-- Task directions --
Could you print every entry below exactly as given?
++++++++++
(* ===== verification/Nfp.v ===== *)
(** * Areas of the NFP's internal bus: [src/examples/nfp_cppcore.c]

    The driver core gives its clients windows ("areas") into the address
    spaces behind the network processor's internal bus.  Areas are counted
    twice, by users of the memory ([kref]) and by holders of the hardware
    window ([refcount]); they are kept in a sorted list of resources; and a
    least-recently-used list of permanent areas serves short reads and writes.

    Areas live at addresses of a heap: an access through the address of a
    freed area is a crash.  The mutexes and the wait queue order concurrent
    callers and are not needed for one caller at a time; they are left out.

    The operations of the hardware, the kernel's allocator and wait queue,
    the headers' constants, and the functions of the driver's other files are
    the fields of [NfpOps] and [NfpLib]. *)

From Stdlib Require Import Ascii.
From stdpp Require Import base numbers gmap strings list.
From S2P Require Import Prelude StateMonad.

Local Open Scope Z_scope.
Open Scope store_scope.

(** [errno.h] *)
Definition EIO : Z := 5.
Definition EAGAIN : Z := 11.
Definition ENOMEM : Z := 12.
Definition ENODEV : Z := 19.
Definition EINVAL : Z := 22.
Definition ERESTARTSYS : Z := 512.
++++++++++
-- Your solution --
(* ===== verification/Nfp.v ===== *)
(** * Areas of the NFP's internal bus: [src/examples/nfp_cppcore.c]

    The driver core gives its clients windows ("areas") into the address
    spaces behind the network processor's internal bus.  Areas are counted
    twice, by users of the memory ([kref]) and by holders of the hardware
    window ([refcount]); they are kept in a sorted list of resources; and a
    least-recently-used list of permanent areas serves short reads and writes.

    Areas live at addresses of a heap: an access through the address of a
    freed area is a crash.  The mutexes and the wait queue order concurrent
    callers and are not needed for one caller at a time; they are left out.

    The operations of the hardware, the kernel's allocator and wait queue,
    the headers' constants, and the functions of the driver's other files are
    the fields of [NfpOps] and [NfpLib]. *)

From Stdlib Require Import Ascii.
From stdpp Require Import base numbers gmap strings list.
From S2P Require Import Prelude StateMonad.

Local Open Scope Z_scope.
Open Scope store_scope.

(** [errno.h] *)
Definition EIO : Z := 5.
Definition EAGAIN : Z := 11.
Definition ENOMEM : Z := 12.
Definition ENODEV : Z := 19.
Definition EINVAL : Z := 22.
Definition ERESTARTSYS : Z := 512.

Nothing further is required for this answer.